Exercise
Respond with nothing but the number of lines in this data that include the word "unfold".
------ Extracted records
(* ===== verification/Prelude.v ===== *)
(** * A verification library for the Mercury NA plugin over libp2p

    ** The program

    The repository is a network-abstraction (NA) plugin for Mercury, in Rust: a
    shared library of C callbacks (src/src/plugin.rs) over a libp2p swarm that
    runs on a tokio runtime (src/src/runtime.rs).  Two sides share state
    (src/src/state.rs).  The NA thread runs the callbacks: it looks up addresses,
    posts sends and receives, registers memory, puts, gets, polls and cancels.
    The async side runs an event loop, one writer task per peer, one handler per
    incoming stream and one small task per send that reports its result.  They
    meet in three places: the command channel (NA thread to event loop), the
    completion channel with an eventfd (async side to [na_libp2p_poll]), and two
    locked objects, the operation queues and the registry of memory handles.
    src/src/protocol.rs is the wire format.  src/relay-server/src/main.rs is a
    small relay for tests.

    ** The files

    - [Prelude]: bytes, machine integers, a state monad with panics and undefined
      behaviour as outcomes, lemmas on lists, the hint database [na_wf].  [Frame]:
      two judgements on that monad, "keeps this projection of the state" and
      "leads from here to there", with a tactic each.
      [RustStr]: the parts of Rust's string library the code uses.
    - [Libp2p]: what the plugin links against, as type classes of operations with
      classes of laws: peer ids and multiaddresses ([Libp2p]), Mercury's constants
      ([NaBindings]), the allocator and eventfd ([Os]); [Demo] implements all of
      them, so that the laws are consistent and witnesses evaluate.
      [Memory]: application memory, with accesses outside mapped memory undefined.
    - [Protocol]: protocol.rs; [write_message] over a stream that may break at any
      byte or flush, [read_message] over any bytes.
    - [State]: state.rs and the data types of runtime.rs; [World] is the state
      both sides share, with one heap per boxed type, so that a dangling pointer
      or a double free is an undefined outcome.
    - [Messaging], [Rma], [Addr]: the callbacks of plugin.rs with the handlers of
      runtime.rs they meet: operations, sends, receives, poll, cancel; memory
      handles, put, get; addresses.  A handler is one critical section, which the
      two mutexes of the code make it.
    - [Incoming], [Sender], [EventLoop]: [handle_incoming_stream]; [PeerSenderPool],
      [peer_writer_task] and [send_one_message]; the three arms of the event
      loop's [select!] and the completion tasks.
    - [Config], [Swarm], [Lifecycle]: protocol names and self addresses; the chain
      of builder calls that makes the swarm; initialize, the start-up phase of
      [spawn_swarm_task], finalize.  [Ops]: the exported table of lib.rs, slot by
      slot, and the callbacks that do nothing.  [RelayServer]: the relay, from its
      command line to its event loop.  [Build]: build.rs.
    - [Invariant], [Safety], [RmaSpec], [Progress]: the ownership invariant [wf]
      and that each callback and handler keeps it, with its effect.
    - [System]: every callback and async step as one transition system, with what
      is asked of a call ([sys_ok]).  [Node]: one node with its command channel,
      loop and completion tasks, and what is asked of a step ([node_ok]).  [Network]:
      several nodes with the writer tasks, streams, stream handlers and response
      pools between them.  [Ledger], [Registry], [Typing] follow operations,
      handles and machine widths through any run of a node.
    - [Wakeup], [Serialize], [AddrSpec], [LoopSpec], [RelayLookup], [Mailbox],
      [Delivery], [Runs], [Reports], [EndToEnd], [Hazards]: the theorems below.  [DemoWorld] is the concrete state
      of the witnesses.

    ** What the theorems show

    - Safety.  [System]: from a well-formed state no step that satisfies [sys_ok]
      panics or touches memory it should not, in any order of steps: pointers are
      live, buffers mapped, operations not reused or destroyed before their
      callback, addresses not freed while a receive refers to them.  One clause is
      not part of the NA interface: the buffer given for the text of an own address
      holds ten readable bytes or a NUL, since the code looks for a transport hint
      there without regard to the size ([AddrSpec.hint_read_past_buffer] is the
      fault without it).  [Node] and [Network] show the same when the commands,
      tasks, streams and messages are the ones the code made; they exclude one
      behaviour of the code itself, a get that is reported as failed after it was
      completed or cancelled and the application destroyed it
      ([Hazards.stale_get_task_faults] is the fault without it).  [Incoming]: the
      same for whatever bytes a peer sends; [Serialize]: for whatever bytes a
      deserializer is given.  [Ops]: each call goes to its own callback through
      the table.
    - Types.  [Typing]: every tag, size, offset, flag and identifier stays in its
      declared width, and what a node sends can be read back.
    - Conservation.  [Node]: the operations queued, in a command, awaited by a task
      or signalled are those posted, and draining a node signals every send and
      put once, and besides them exactly the gets whose request failed.  [Registry]: the registry is exactly the live local handles.
    - Messaging.  [Mailbox] is an abstract mailbox of posted receives and stashed
      messages.  [Delivery] shows that each step of the code is a step of it, and
      [Runs] that any interleaving of receives, arrivals and polls is a history
      of it: unexpected messages are first in, first out, the k-th receive getting
      the bytes, size, tag and source of the k-th message, expected ones match tag
      and peer, and each operation is signalled once.
    - Transport.  [Protocol]: what is written is read back, and a failed write
      leaves a prefix or the whole message.  [Sender]: the writer task delivers in
      order, exactly once unless a flush fails, with at most two sleeps.
      [LoopSpec]: commands reach the channel of their peer in order; a relay
      lookup is answered at most once, and by its deadline.  [RelayLookup]: seen
      from one lookup, the loop is a small automaton, whose answer decides what
      the callback returns.  [Network]: in any run in which every message handed
      to a channel is shorter than 4 GiB the streams carry the messages of their
      channels in order, at most three times each, and the handlers dispatch them
      in order and nothing else.  [Reports]: in such a run from a network that has
      sent nothing, every awaited result arrives, a reported success is on a
      stream, and as long as no flush fails what a sender is told is exactly what
      its peer dispatches.
    - End to end.  [EndToEnd] composes them, from the call of the application on:
      sends over one stream that holds arrive in order in the peer's mailbox, a put
      that fits lands in the registered buffer, a get that fits brings back exactly
      the remote bytes and completes once.
    - Progress.  [Progress]: exactly what a poll and a cancel do.  [Wakeup]: with the
      two actions of each completion and the actions of the code of poll
      interleaved, no wake-up is lost.
    - Addresses, configuration, lifecycle: round trips of the text and binary
      forms, the size protocol, hints; every outcome of initialize; a session
      ends with its descriptor closed; the swarm has the configured transports.
      [RelayServer]: options and address file, which the plugin can use.  [Build]:
      when the bindings are written, and how the include variable is split.
    - [Hazards], and a theorem each in [AddrSpec] and [EndToEnd]: behaviours of the
      code that its documentation does not intend.

    ** Bounds and fuel

    Integers are [Z] with the wrap-around of a cast written out ([wrap]); fields of
    a header are in range when read ([header_in_range]).  The stream loop has one
    round per byte of input plus one, and a message takes at least 51 bytes;
    [na_libp2p_poll] has one round per completion plus one, and its body adds none
    (in [Wakeup], where others add some, one more for each that may be added);
    UTF-8 scans have one round per byte.  That the fuel suffices is part of the
    theorems ([stream_never_faults], [poll_completes_operations]).  [Registry]
    speaks of runs of fewer than 2^64 steps, since identifiers wrap after that.

    ** What is not modelled

    The internals of libp2p, the tokio runtime, the clock, bindgen, pkg-config and
    cargo: their answers are inputs, and the calls made on them are recorded.  In
    [System] and [Node] a relay lookup returns with any answer of the loop, in one
    step; [RelayLookup] says which answer it is.  Overflow
    of a [u32] or [u64] counter wraps, as in the release build.  Log lines, the
    usage text of the relay server, the generated bindings, and the tests. *)
From Stdlib Require Import ZArith Lia.
From Stdlib Require Export Strings.Byte.
From stdpp Require Export base tactics numbers list gmap strings.
(* ===== verification/Memory.v ===== *)
(** The application's byte memory as the plugin sees it through raw pointers.
    An address is mapped when the application has allocated it; a load or store
    that touches an unmapped address is undefined behaviour ([None]). *)
From Stdlib Require Import ZArith Lia.
From S2P Require Import Prelude.

Abbreviation memory := (gmap Z byte).

Definition null : Z := 0.

Fixpoint mem_load (m : memory) (p : Z) (n : nat) : option (list byte) :=
  match n with
  | O => Some []
  | S n' => b ← m !! p; bs ← mem_load m (p + 1) n'; Some (b :: bs)
  end.

Fixpoint mem_store (m : memory) (p : Z) (bs : list byte) : option memory :=
  match bs with
  | [] => Some m
  | b :: bs' =>
      match m !! p with
      | Some _ => mem_store (<[p := b]> m) (p + 1) bs'
      | None => None
      end
  end.

(** [CStr::from_ptr]: the bytes up to the first NUL. *)
Fixpoint cstr_fuel (fuel : nat) (m : memory) (p : Z) : option (list byte) :=
  match fuel with
  | O => None
  | S fuel' =>
      b ← m !! p;
      if bool_decide (b = x00) then Some []
      else bs ← cstr_fuel fuel' m (p + 1); Some (b :: bs)
  end.
(** Each step reads another mapped address, so [size m] steps are enough. *)
Definition mem_cstr (m : memory) (p : Z) : option (list byte) := cstr_fuel (S (size m)) m p.

Definition mapped (m : memory) (p n : Z) : Prop :=
  forall a, p <= a < p + n -> is_Some (m !! a).

(** [bs] laid out from [p] on. *)
Definition mem_of (p : Z) (bs : list byte) : memory :=
  list_to_map (zip (seqZ p (len bs)) bs).

Definition mapped_check (m : memory) (p n : Z) : bool :=
  forallb (fun a => bool_decide (is_Some (m !! a))) (seqZ p n).

(** * Lemmas *)

Lemma mapped_check_sound m p n : mapped_check m p n = true -> mapped m p n.
Proof.
  unfold mapped_check. rewrite forallb_forall. intros H a Ha.
  eapply bool_decide_eq_true_1, H. apply (proj1 (list_elem_of_In _ _)), elem_of_seqZ. lia.
Qed.

Lemma mapped_weaken m p n q k : mapped m p n -> p <= q -> q + k <= p + n -> mapped m q k.
Proof. intros H ?? a ?. apply H. lia. Qed.

Lemma mapped_dom m m' p n : dom m = dom m' -> mapped m p n -> mapped m' p n.
Proof. intros Hd H a Ha. apply elem_of_dom. rewrite <-Hd. apply elem_of_dom. by apply H. Qed.

Lemma mem_store_spec m p bs :
  mapped m p (len bs) ->
  exists m', mem_store m p bs = Some m' /\ dom m' = dom m /\
    (forall a, p <= a < p + len bs -> m' !! a = bs !! Z.to_nat (a - p)) /\
    (forall a, ~ (p <= a < p + len bs) -> m' !! a = m !! a).
Proof.
  revert m p. induction bs as [|b bs IH]; intros m p Hm; cbn [mem_store].
  { exists m. rewrite len_nil. split_and!; [done|done|lia|done]. }
  rewrite len_cons in *. pose proof (len_nonneg bs).
  destruct (Hm p ltac:(lia)) as [b0 Hb0]. rewrite Hb0.
  assert (Hd : dom (<[p:=b]> m) = dom m).
  { apply dom_insert_lookup_L. by eexists. }
  destruct (IH (<[p:=b]> m) (p + 1)) as (m' & -> & Hd' & Hin & Hout).
  { eapply mapped_dom; [symmetry; exact Hd|]. eapply mapped_weaken; [exact Hm|lia|lia]. }
  exists m'. split_and!; [done|congruence| |].
  - intros a Ha. destruct (decide (a = p)) as [->|Hne].
    + rewrite Hout by lia. rewrite lookup_insert_eq. by replace (p - p) with 0 by lia.
    + rewrite Hin by lia. replace (Z.to_nat (a - p)) with (S (Z.to_nat (a - (p + 1)))) by lia. done.
  - intros a Ha. rewrite Hout by lia. apply lookup_insert_ne. lia.
Qed.

Lemma mem_load_spec m p n :
  mapped m p (Z.of_nat n) ->
  exists bs, mem_load m p n = Some bs /\ length bs = n /\
    forall a, p <= a < p + Z.of_nat n -> m !! a = bs !! Z.to_nat (a - p).
Proof.
  revert p. induction n as [|n IH]; intros p Hm; cbn [mem_load].
  { exists []. split_and!; [done|done|lia]. }
  destruct (Hm p ltac:(lia)) as [b Hb]. rewrite Hb. cbn.
  destruct (IH (p + 1)) as (bs & -> & Hl & Hbs).
  { eapply mapped_weaken; [exact Hm|lia|lia]. }
  exists (b :: bs). cbn. split_and!; [done|lia|].
  intros a Ha. destruct (decide (a = p)) as [->|Hne].
  - by replace (p - p) with 0 by lia.
  - rewrite Hbs by lia. by replace (Z.to_nat (a - p)) with (S (Z.to_nat (a - (p + 1)))) by lia.
Qed.

(** A load is determined by the bytes at its addresses. *)
Lemma mem_load_eq m p bs :
  (forall a, p <= a < p + len bs -> m !! a = bs !! Z.to_nat (a - p)) ->
  mem_load m p (length bs) = Some bs.
Proof.
  revert p. induction bs as [|b bs IH]; intros p H; cbn [mem_load length]; [done|].
  rewrite len_cons in H. pose proof (len_nonneg bs).
  rewrite (H p) by lia. replace (p - p) with 0 by lia. cbn.
  rewrite (IH (p + 1)); [done|]. intros a Ha. rewrite H by lia.
  by replace (Z.to_nat (a - p)) with (S (Z.to_nat (a - (p + 1)))) by lia.
Qed.

(** Addresses [n] bytes from [p] hold the same bytes in both memories. *)
Lemma mem_load_ext m m' p n :
  (forall a, p <= a < p + Z.of_nat n -> m !! a = m' !! a) -> mem_load m p n = mem_load m' p n.
Proof.
  revert p. induction n as [|n IH]; intros p H; cbn [mem_load]; [done|].
  rewrite H by lia. destruct (m' !! p); cbn; [|done]. rewrite (IH (p + 1)); [done|].
  intros a ?. apply H. lia.
Qed.

Lemma mem_load_Some_mapped m p n bs : mem_load m p n = Some bs -> mapped m p (Z.of_nat n).
Proof.
  revert p bs. induction n as [|n IH]; intros p bs; cbn [mem_load]; [intros _ a ?; lia|].
  destruct (m !! p) eqn:E; cbn; [|done]. destruct (mem_load m (p + 1) n) eqn:E'; cbn; [|done].
  intros _ a Ha. destruct (decide (a = p)) as [->|]; [by eexists|]. eapply IH; [done|lia].
Qed.

(** The fuel of [mem_cstr] is enough: [n + 1] mapped addresses need [size m] to
    be larger than [n]. *)
Lemma mapped_size m p n : mapped m p (Z.of_nat n) -> (n <= size m)%nat.
Proof.
  intros H. rewrite <-size_dom.
  assert (Hsub : (list_to_set (seqZ p (Z.of_nat n)) : gset Z) ⊆ dom m).
  { intros a Ha. apply elem_of_list_to_set, elem_of_seqZ in Ha. apply elem_of_dom, H. lia. }
  apply subseteq_size in Hsub. rewrite size_list_to_set in Hsub by apply NoDup_seqZ.
  rewrite length_seqZ in Hsub. lia.
Qed.

Lemma mem_cstr_spec m p bs :
  x00 ∉ bs -> mem_load m p (length (bs ++ [x00])) = Some (bs ++ [x00]) -> mem_cstr m p = Some bs.
Proof.
  intros H0 Hl. unfold mem_cstr.
  pose proof (mapped_size _ _ _ (mem_load_Some_mapped _ _ _ _ Hl)) as Hs.
  rewrite length_app in Hs. cbn in Hs. assert (Hf : (length bs < S (size m))%nat) by lia.
  clear Hs. revert p H0 Hl Hf. generalize (S (size m)) as fuel.
  induction bs as [|b bs IH]; intros [|fuel] p H0 Hl Hf; cbn in *; try lia.
  - destruct (m !! p) eqn:E; cbn in *; [|done]. simplify_eq. by rewrite bool_decide_true.
  - destruct (m !! p) eqn:E; cbn in *; [|done].
    destruct (mem_load m (p + 1) _) eqn:E'; cbn in *; [|done]. simplify_eq.
    rewrite bool_decide_false by set_solver. rewrite IH; [done|set_solver|done|lia].
Qed.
------------
Exercise result
2